El retiro de Adán y Eva: Una reliquia silenciosa entre la maleza. La luna desapareció y se fue a beber con los peces en el río.

Se quedaron en silencio, solos él y ella, y por cuatro días apenas pronuciaron palabra. Se hablaron con la mirada, con la sonrisa, con la piel. Se besaron después de mucho anhelo, sin osadía, con respeto y miedo a partes iguales. Se respiraron acompasadamente imbricándose el uno en el otro como si fueran los hilos de un mismo descosido.

Los abrazos fueron alimento y las caricias como agua del río que copiosamente irrigaba los campos de cultivo de la Alcarria. Siempre queda algo de todo lo que se dice y, aunque no sea preciso, es precioso.

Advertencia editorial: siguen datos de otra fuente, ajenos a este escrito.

(** * gtfs-alerts-translation-lambda: translation core and orchestrator

    A shallow embedding of
      - [gtfs_translation/core/smartling.py]  (class [SmartlingTranslator]),
      - [gtfs_translation/core/translator.py] (the [Translator] contract),
      - [gtfs_translation/lambda_handler.py]  ([should_upload], [run_translation]),
    and the properties the specification states about them.

    Conventions.
      - Python values coming out of [resp.json()] are values of [json].
      - [time.time()] readings and [expiresIn] are integers (whole seconds);
        the float arithmetic of the source is not modelled.
      - Coroutines run sequentially: one call at a time, so the
        [asyncio.Lock] around [_get_token] has no observable effect and is
        omitted.  Calls to [logging] are omitted as well.
      - The network is an oracle ([Env]): the k-th authentication request and
        the k-th translation request get the k-th scripted reply.
      - [int] reads ASCII integer literals; the digits and white space of
        other scripts, which Python reads as well, are outside the model. *)

From Stdlib Require Import ZArith List String Ascii Bool Lia Arith.
From Stdlib Require Import Permutation Sorted DecimalString DecimalNat.
Import ListNotations.

Set Warnings "-register-all".
Local Open Scope string_scope.
Local Open Scope Z_scope.
Local Open Scope list_scope.

(* ===================================================================== *)
(** * Python values and built-ins used by the source *)
(* ===================================================================== *)

Module Py.

(** Parsed JSON, as [json.loads] / [resp.json()] produce it.  Numbers are
    integers; an object keeps its keys in order and has no repeated key. *)
Inductive json : Type :=
| JNull
| JBool (b : bool)
| JNum (z : Z)
| JStr (s : string)
| JArr (xs : list json)
| JObj (kv : list (string * json)).

(** The exceptions the modelled code can see. *)
Inductive exn : Type :=
| HTTPStatusError (status : Z)   (* httpx.HTTPStatusError, by raise_for_status *)
| RequestError                   (* httpx transport failure, not an HTTPStatusError *)
| JSONDecodeError
| KeyError (k : string)
| TypeError
| ValueError (msg : string)
| OtherError (msg : string).

Inductive Res (A : Type) : Type :=
| Ok (a : A)
| Raise (e : exn).
Arguments Ok {A} a.
Arguments Raise {A} e.

Definition is_ok {A} (r : Res A) : bool :=
  match r with Ok _ => true | Raise _ => false end.

(** Truth value of an object ([if self._token], [if not texts]). *)
Definition truthy (v : json) : bool :=
  match v with
  | JNull => false
  | JBool b => b
  | JNum z => negb (z =? 0)
  | JStr s => negb (s =? EmptyString)%string
  | JArr xs => match xs with [] => false | _ => true end
  | JObj kv => match kv with [] => false | _ => true end
  end.

(** [d[k]] for a string key [k]. *)
Fixpoint assoc (k : string) (kv : list (string * json)) : option json :=
  match kv with
  | [] => None
  | (k', v) :: kv' => if (k =? k')%string then Some v else assoc k kv'
  end.

Definition getitem (v : json) (k : string) : Res json :=
  match v with
  | JObj kv => match assoc k kv with Some x => Ok x | None => Raise (KeyError k) end
  | _ => Raise TypeError
  end.

(** Iteration ([for x in v], [sorted(v)]): a list yields its elements, a
    string its characters, a dict its keys; other values are not iterable. *)
Fixpoint chars (s : string) : list json :=
  match s with
  | EmptyString => []
  | String c s' => JStr (String c EmptyString) :: chars s'
  end.

Definition iter (v : json) : Res (list json) :=
  match v with
  | JArr xs => Ok xs
  | JStr s => Ok (chars s)
  | JObj kv => Ok (map (fun p => JStr (fst p)) kv)
  | _ => Raise TypeError
  end.

(** ** [str(i)] for an index and [int(s)] for a string *)

(** [str(i)] of a non-negative [int]: decimal, no sign, no leading zero. *)
Definition str (i : nat) : string :=
  NilEmpty.string_of_uint (Nat.to_uint i).

Definition digit_of (c : ascii) : option Z :=
  let n := nat_of_ascii c in
  if ((48 <=? n)%nat && (n <=? 57)%nat)%bool then Some (Z.of_nat (n - 48)) else None.

(** Characters [int] skips around the literal: tab, line feed, vertical
    tab, form feed, carriage return and space.  The separators 0x1C to 0x1F
    are not among them: [int("\x1c1")] raises. *)
Definition is_space (c : ascii) : bool :=
  let n := nat_of_ascii c in
  (((9 <=? n)%nat && (n <=? 13)%nat) || (n =? 32)%nat)%bool.

(** Strings all of whose characters are ASCII (below 128). *)
Definition is_ascii (c : ascii) : bool := (nat_of_ascii c <? 128)%nat.

Fixpoint ascii_only (s : string) : bool :=
  match s with
  | EmptyString => true
  | String c s' => (is_ascii c && ascii_only s')%bool
  end.

Fixpoint lstrip (s : string) : string :=
  match s with
  | EmptyString => EmptyString
  | String c s' => if is_space c then lstrip s' else s
  end.

Fixpoint rev_append (s acc : string) : string :=
  match s with
  | EmptyString => acc
  | String c s' => rev_append s' (String c acc)
  end.

Definition srev (s : string) : string := rev_append s EmptyString.

Definition strip (s : string) : string := srev (lstrip (srev (lstrip s))).

(** The digits of an integer literal: decimal digits, with single
    underscores allowed between two digits.  [prev] tells whether the
    character just read was a digit. *)
Fixpoint int_digits (acc : Z) (prev : bool) (s : string) : option Z :=
  match s with
  | EmptyString => if prev then Some acc else None
  | String c s' =>
      match digit_of c with
      | Some d => int_digits (10 * acc + d) true s'
      | None =>
          if (Ascii.eqb c "_" && prev)%bool then int_digits acc false s' else None
      end
  end.

(** Strings made of decimal digits only. *)
Fixpoint all_digits (s : string) : bool :=
  match s with
  | EmptyString => true
  | String c s' => match digit_of c with Some _ => all_digits s' | None => false end
  end.

(** [int(s)], base 10.  On an ASCII string ([ascii_only]) this is what
    Python reads: optional white space, an optional sign, decimal digits
    with single underscores between them, optional white space.  Python
    reads the decimal digits and the white space of other scripts as well;
    a string with a character outside ASCII is rejected here, so a
    statement that rests on [int] rejecting a key is made for ASCII keys
    only.  The interpreter's bound on the number of digits is left out. *)
Definition int_of_string (s : string) : option Z :=
  match strip s with
  | String "+" s' => int_digits 0 false s'
  | String "-" s' => option_map Z.opp (int_digits 0 false s')
  | s' => int_digits 0 false s'
  end.

(** [int(v)] for a JSON value. *)
Definition int (v : json) : Res Z :=
  match v with
  | JNum z => Ok z
  | JBool b => Ok (if b then 1 else 0)
  | JStr s =>
      match int_of_string s with
      | Some z => Ok z
      | None => Raise (ValueError "invalid literal for int() with base 10")
      end
  | _ => Raise TypeError
  end.

(** ** [s.endswith(suffix)] and [sep.join(xs)] *)

(** A suffix of [s] is [s] itself or a suffix of its tail. *)
Fixpoint endswith (s suffix : string) : bool :=
  ((s =? suffix)%string
   || match s with
      | EmptyString => false
      | String _ s' => endswith s' suffix
      end)%bool.

Definition join (sep : string) (xs : list string) : string := String.concat sep xs.

(** ** [sorted(xs, key=...)] on integer keys: a stable sort *)

Section StableSort.
Context {A : Type}.

Fixpoint insert (x : Z * A) (l : list (Z * A)) : list (Z * A) :=
  match l with
  | [] => [x]
  | y :: l' => if fst x <=? fst y then x :: l else y :: insert x l'
  end.

(** Elements with equal keys keep their input order. *)
Fixpoint sort (l : list (Z * A)) : list (Z * A) :=
  match l with
  | [] => []
  | x :: l' => insert x (sort l')
  end.
(** Orders on the keys, to state what [sort] achieves. *)
Definition key_le (x y : Z * A) : Prop := fst x <= fst y.
Definition key_lt (x y : Z * A) : Prop := fst x < fst y.
End StableSort.

End Py.

(* ===================================================================== *)
(** * Effects: state passing with exceptions *)
(* ===================================================================== *)

Module Eff.
Import Py.

(** A computation over a mutable store [S] that returns or raises.  The store
    keeps the changes made before an exception was raised. *)
Definition M (S A : Type) : Type := S -> Res A * S.

Section Monad.
Context {S : Type}.

Definition ret {A} (a : A) : M S A := fun st => (Ok a, st).
Definition raise {A} (e : exn) : M S A := fun st => (Raise e, st).
Definition lift {A} (r : Res A) : M S A := fun st => (r, st).
Definition bind {A B} (c : M S A) (f : A -> M S B) : M S B :=
  fun st => match c st with
            | (Ok a, st') => f a st'
            | (Raise e, st') => (Raise e, st')
            end.

(** [try: c] / [except Exception as e: h e] *)
Definition try_except {A} (c : M S A) (h : exn -> M S A) : M S A :=
  fun st => match c st with
            | (Ok a, st') => (Ok a, st')
            | (Raise e, st') => h e st'
            end.

(** [try: c] / [finally: f].  An exception of [f] replaces the outcome
    of [c]. *)
Definition try_finally {A} (c : M S A) (f : M S unit) : M S A :=
  fun st => match c st with
            | (r, st') =>
                match f st' with
                | (Ok _, st'') => (r, st'')
                | (Raise e, st'') => (Raise e, st'')
                end
            end.

Fixpoint mapM {A B} (f : A -> M S B) (l : list A) : M S (list B) :=
  match l with
  | [] => ret []
  | x :: l' => bind (f x) (fun y => bind (mapM f l') (fun ys => ret (y :: ys)))
  end.

(** [for x in l: f x] *)
Fixpoint for_each {A} (f : A -> M S unit) (l : list A) : M S unit :=
  match l with
  | [] => ret tt
  | x :: l' => bind (f x) (fun _ => for_each f l')
  end.
End Monad.

End Eff.

Declare Scope py_scope.
Delimit Scope py_scope with py.
Notation "x <- c ;; k" := (Eff.bind c (fun x => k))
  (at level 100, c at next level, right associativity) : py_scope.
Notation "' pat <- c ;; k" := (Eff.bind c (fun x => match x with pat => k end))
  (at level 100, pat pattern, c at next level, right associativity) : py_scope.
Notation "c ;;; k" := (Eff.bind c (fun _ => k))
  (at level 100, right associativity) : py_scope.

(* ===================================================================== *)
(** * [core/smartling.py]: class [SmartlingTranslator] *)
(* ===================================================================== *)

Module Smartling.
Import Py Eff.
Local Open Scope py_scope.

(** What the HTTP client gets back for one request. *)
Record Response : Type := mkResponse {
  status_code : Z;
  body : option json          (* [None]: the body is not JSON *)
}.

Inductive Reply : Type :=
| Replied (r : Response)
| NoReply.                     (* time-out, connection failure *)

(** The environment of a translator: clock readings and scripted replies. *)
Record Env : Type := mkEnv {
  time_at : nat -> Z;          (* k-th reading of time.time() *)
  auth_at : nat -> Reply;      (* reply to the k-th authentication request *)
  mt_at : nat -> Reply         (* reply to the k-th translation request *)
}.

(** Requests sent, in order. *)
Inductive Event : Type :=
| AuthPost (userIdentifier userSecret : string)
| MtPost (account : string) (bearer : json)
         (sourceLocaleId targetLocaleId : string)
         (items : list (string * string))       (* (key, sourceText) *)
| Closed.

Definition is_auth (e : Event) : bool :=
  match e with AuthPost _ _ => true | _ => false end.
Definition is_mt (e : Event) : bool :=
  match e with MtPost _ _ _ _ _ => true | _ => false end.

Definition auth_calls (l : list Event) : nat := List.length (filter is_auth l).
Definition mt_calls (l : list Event) : nat := List.length (filter is_mt l).

(** The attributes set once by [__init__]. *)
Record Self : Type := mkSelf {
  user_id : string;
  user_secret : string;
  account_uid : string
}.

(** The mutable part: the two attributes that change, the number of clock
    readings taken and the requests sent so far. *)
Record State : Type := mkState {
  _token : json;               (* [None] is [JNull] *)
  _token_expiry : Z;
  clock_reads : nat;
  log : list Event
}.

(** Class attributes [_token = None], [_token_expiry = 0]. *)
Definition init : State :=
  {| _token := JNull; _token_expiry := 0; clock_reads := 0%nat; log := [] |}.

Definition with_token (v : json) (st : State) : State :=
  {| _token := v; _token_expiry := _token_expiry st;
     clock_reads := clock_reads st; log := log st |}.
Definition with_expiry (z : Z) (st : State) : State :=
  {| _token := _token st; _token_expiry := z;
     clock_reads := clock_reads st; log := log st |}.
Definition with_event (ev : Event) (st : State) : State :=
  {| _token := _token st; _token_expiry := _token_expiry st;
     clock_reads := clock_reads st; log := log st ++ [ev] |}.
Definition with_tick (st : State) : State :=
  {| _token := _token st; _token_expiry := _token_expiry st;
     clock_reads := S (clock_reads st); log := log st |}.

El veganismo asilvestrado se convirtió en canibalismo amanerado. Se devoraron en el silencio de la noche, entre aguacero y chaparrón. Se disolvieron en sus propios fluidos mecidos por el vaivén huracanado de unos postreros coletazos invernales. La estación llegaba a su fin a pesar de retomar resuello para protagonizar una rabieta infantil. Así como el moribundo que resucita antes de que los estertores se apoderen de su respiración, el invierno se envalentonó y de tanto emborronar el paisaje, se borró a sí mismo.

Se intercambiaron las almas, dejaron de perseguir sueños rotos o amores perros. Jung quedó relegado a la palestra por ser quién fue, pero después de los milagros en curso, pocas sincronicidades cupieron en aquel lecho. No fue el karma, ni el dharma, ni la madre que los parió. Fue la luna que ante semejante belleza de dos, decidió taparse los ojos y dejarlos a solas por una noche. Se fue a beber con los peces en el río sin rielar mientras ellos hacían el amor como quien hace magia.